How to insulate without access to the attic

If there is no access to a cold attic, then insulation is carried out from inside the living space. In this case, you will have to reduce the ceiling height.

Warming sequence:

  1. Using adhesive-sealant, the vapor barrier membrane is fixed to the ceiling.
  2. Set up under the ceiling wooden sheathing- slats are attached in increments of 50 cm.
  3. Insulation (mineral wool, foam plastic) is installed between the slats.
  4. A second layer of vapor-tight membrane is fixed.

After arranging the rough insulated ceiling, it is mounted decorative ceiling from plasterboard, PVC panels or tension fabric.

For comfortable operation of the building, it is necessary that the attic floor be well insulated to prevent a decrease in temperature ceiling surface below the dew point. Otherwise, moisture spots will certainly appear on the ceiling and walls, which will only worsen appearance rooms, but will also cause mold growth and the development of fungi, which are difficult to get rid of. Therefore, increased demands are placed on the thermal protection of the attic floor.

In accordance with the standards, the heat transfer resistance for the attic floor must be no less than the following value: Ro = 4.15 m 2 °C/W. The attic floor of a country house is insulated with slabs of mineral (basalt) or glass wool. Insulation boards must be laid in the spaces between ceiling beams or on floor slabs. Mineral wool is laid on a vapor barrier layer or on a plastic film.

Foil heat insulating material Place shiny side down. The space between the beams is filled with a layer of heat-insulating material. To reduce heat loss through cold bridges, another layer of thermal insulation is laid on top of the beams.
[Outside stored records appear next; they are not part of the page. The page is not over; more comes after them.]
Lemma holePunchLoop_trace rp n : forall i hp w res hp1 w1 tr,
  run (holePunchLoop rp n i) hp w = Some (res, hp1, w1, tr) ->
  loop_trace rp (legacyBehavior hp) n i (milestones tr) res.
Proof.
  induction n as [|n IH]; intros i hp w res hp1 w1 tr Hrun.
  - cbn in Hrun. inversion Hrun; subst. constructor.
  - cbn [holePunchLoop] in Hrun.
    apply run_bind_inv in Hrun as (x & hpa & wa & tr1 & tr2 & Hex & Hrest & ->).
    apply initiateHolePunch_trace in Hex as [-> Hm1].
    rewrite milestones_app, Hm1.
    destruct x as [[[addrs obs] rtt] e].
    destruct e as [err|].
    + symex Hrest. inversion Hrest; subst. cbn. constructor.
    + unfold punch in Hrest. symex Hrest.
      all: try match type of Hrest with
             | context [run (holePunchLoop ?a ?b ?c) ?d ?e] =>
                 destruct (run (holePunchLoop a b c) d e) as [[[[? ?] ?] ?]|] eqn:Hloop;
                 cbn in Hrest; [apply IH in Hloop|discriminate Hrest]
             end.
      all: inversion Hrest; subst; clear Hrest; cbn.
      all: try match goal with
             | |- loop_trace _ ?l _ _ _ None => exact (loop_connected rp l n i _ _ addrs _)
             | |- loop_trace _ ?l _ _ _ (Some context_Canceled) =>
                 exact (loop_cancelled rp l n i _)
             end.
      all: try congruence.
      all: match goal with
           | Hl : loop_trace _ _ _ _ _ _, Ei : (_ =? maxRetries) = _,
             El : legacyBehavior _ = _ |- _ =>
               cbn in Hl; rewrite El in Hl;
               pose proof (loop_retry _ _ _ _ (rtt `quot` 2) z addrs e _ _ Hl) as Hr;
               rewrite Ei in Hr; exact Hr
           end.
Qed.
To reduce heat loss from lightweight fiber insulation due to drafts, it is protected with vapor-permeable windproof material. The use of such material makes it possible to increase thermal protection overlap the attic and protect the insulation from getting wet if drops of moisture get on it (if the roof is damaged or leaks).

From the eaves, the insulation layer should also be protected from the wind by high-density mineral wool slabs or boards that are installed on the edge.
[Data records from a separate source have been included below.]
(** The export loop on positive sizes returns; it prints one line per size
    and writes, in order, the files that can be written, each a resampled
    export, and nothing else. *)
Lemma export_sizes_run (icon : NSImage) (dir : Path) (sizes : list Z) :
  Forall (fun size => (0 < size)%Z) sizes ->
  forall w, exists w',
    export_sizes icon dir sizes w = (Returned tt, w')
    /\ dirs w' = dirs w
    /\ written w' = (written w ++ List.filter (writable w) (export_paths dir sizes))%list
    /\ stdout w' = (stdout w ++ map created_line sizes)%list
    /\ (forall p, p ∉ List.filter (writable w) (export_paths dir sizes) ->
                  files w' !! p = files w !! p)
    /\ Forall (fun size => writable w (dir // png_name size) = true ->
                 exists fd, files w' !! (dir // png_name size) = Some fd
                            /\ resampled icon size 1024 fd) sizes.
Proof.
  induction 1 as [|size sizes Hpos _ IH]; intros w.
  - exists w. cbn [export_sizes export_paths map List.filter]. rewrite !app_nil_r.
    split; [reflexivity|]. split; [reflexivity|]. split; [reflexivity|].
    split; [reflexivity|]. split; [reflexivity | constructor].
  - destruct (save_png_run icon (dir // png_name size) size None Hpos) as (fd & Hfd & Hsave).
    specialize (Hsave w). rewrite created_line_eq in Hsave.
    rewrite export_paths_cons. cbn [List.filter map export_sizes].
    destruct (writable w (dir // png_name size)) eqn:Hwr.
    + match type of Hsave with _ = (_, ?x) => set (w1 := x) in * end.
      destruct (IH w1) as (w' & Hrun' & Hdirs' & Hwritten' & Hstdout' & Hother & Hall).
      rewrite (filter_ext (writable w1) (writable w)
                 (fun p => writable_dirs p w w1 eq_refl)) in Hwritten', Hother.
      exists w'. split; [erewrite bind_run by exact Hsave; exact Hrun'|].
      split; [exact Hdirs'|].
      split; [rewrite Hwritten'; unfold w1; cbn [written]; now rewrite <- app_assoc|].
      split; [rewrite Hstdout'; unfold w1; cbn [stdout]; now rewrite <- app_assoc|].
      split.
      { intros p Hp. apply not_elem_of_cons in Hp as [Hne Hp].
        rewrite (Hother p Hp). unfold w1. cbn [files].
        apply lookup_insert_ne. congruence. }
      constructor; [|exact Hall].
      intros _.
      destruct (decide (dir // png_name size
                          ∈ List.filter (writable w) (export_paths dir sizes))) as [Hin|Hnin].
      * apply elem_of_written in Hin as [Hin Hw].
        apply list_elem_of_fmap in Hin as (size' & Heq & Hin).
        apply png_path_inj in Heq. subst size'.
        rewrite Forall_forall in Hall. exact (Hall size Hin Hw).
      * exists fd. rewrite (Hother _ Hnin). unfold w1. cbn [files].
        rewrite lookup_insert_eq. auto.
    + match type of Hsave with _ = (_, ?x) => set (w1 := x) in * end.
      destruct (IH w1) as (w' & Hrun' & Hdirs' & Hwritten' & Hstdout' & Hother & Hall).
      rewrite (filter_ext (writable w1) (writable w)
                 (fun p => writable_dirs p w w1 eq_refl)) in Hwritten', Hother.
      exists w'. split; [erewrite bind_run by exact Hsave; exact Hrun'|].
      split; [exact Hdirs'|].
      split; [exact Hwritten'|].
      split; [rewrite Hstdout'; unfold w1; cbn [stdout]; now rewrite <- app_assoc|].
      split; [exact Hother|].
      constructor; [|exact Hall].
      intros H. rewrite Hwr in H. discriminate H.
Qed.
An attic or attic space divided into compartments by partitions can be insulated in different ways.

  • The first method: if the attic is non-residential, then only the floors should be insulated - ceiling building.
  • The second method: if the attic has an attic, then you need to insulate the roof, in addition to the floors.

To insulate the roof of the attic and rooms, the following are usually used:

  1. Construction felt.
  2. Mineral wool in various designs.
  3. Styrofoam.
  4. Polyurethane foam.
  5. Basalt, glass wool, ecowool.

Floors in the attic can be insulated with the following materials:

  1. Construction felt, mineral wool, glass wool.
  2. Foam silicate slabs.
  3. Expanded clay, slag, ash, sawdust, straw, reeds.

Before insulating the attic, the joints of the floor and roof are checked, the cracks are sealed with tow soaked in lime mortar. You can also use polyurethane foam, silicone adhesives and sealants.

Before carrying out work, all wooden structures are coated with antiseptic and fire retardant compounds.

When insulating a roof made of asbestos-cement sheets, special attention should be paid to the gaps that are formed by the waves of asbestos-cement sheets. If there are cracks, they are filled with tow in lime mortar.

Availability is checked protective covers, collars and aprons in places where asbestos-cement sheets adjoin parapets, pipes and walls. The covering elements should be extended onto the protective ceilings by at least 15 cm.

Insulating the attic with various materials

To insulate attic spaces and the attic in a private house, different insulation materials are used:

  • expanded polystyrene
  • polyurethane foam
  • expanded clay
  • felt, etc.

The insulation process is the same for all materials, so let’s look at attic insulation using mineral wool as an example.

Before you begin insulating the attic, it is necessary to waterproof the roof. Mineral wool is universal and easy to use, has low thermal conductivity and density, and withstands well high temperature and insensitive to aggressive environments. Mineral wool is also an excellent sound insulator.

Attic slopes can be insulated with slabs and mats made of mineral wool. The slabs are more rigid, and the mats are more elastic; this property helps to lay them better and more densely. Mineral wool mats with foil coating are also used for vapor barrier.

Since the thickness of mineral wool is usually greater than the thickness of the rafters, overlays are made on them to increase the thickness. Also, the rafter system is pre-impregnated with an antiseptic solution.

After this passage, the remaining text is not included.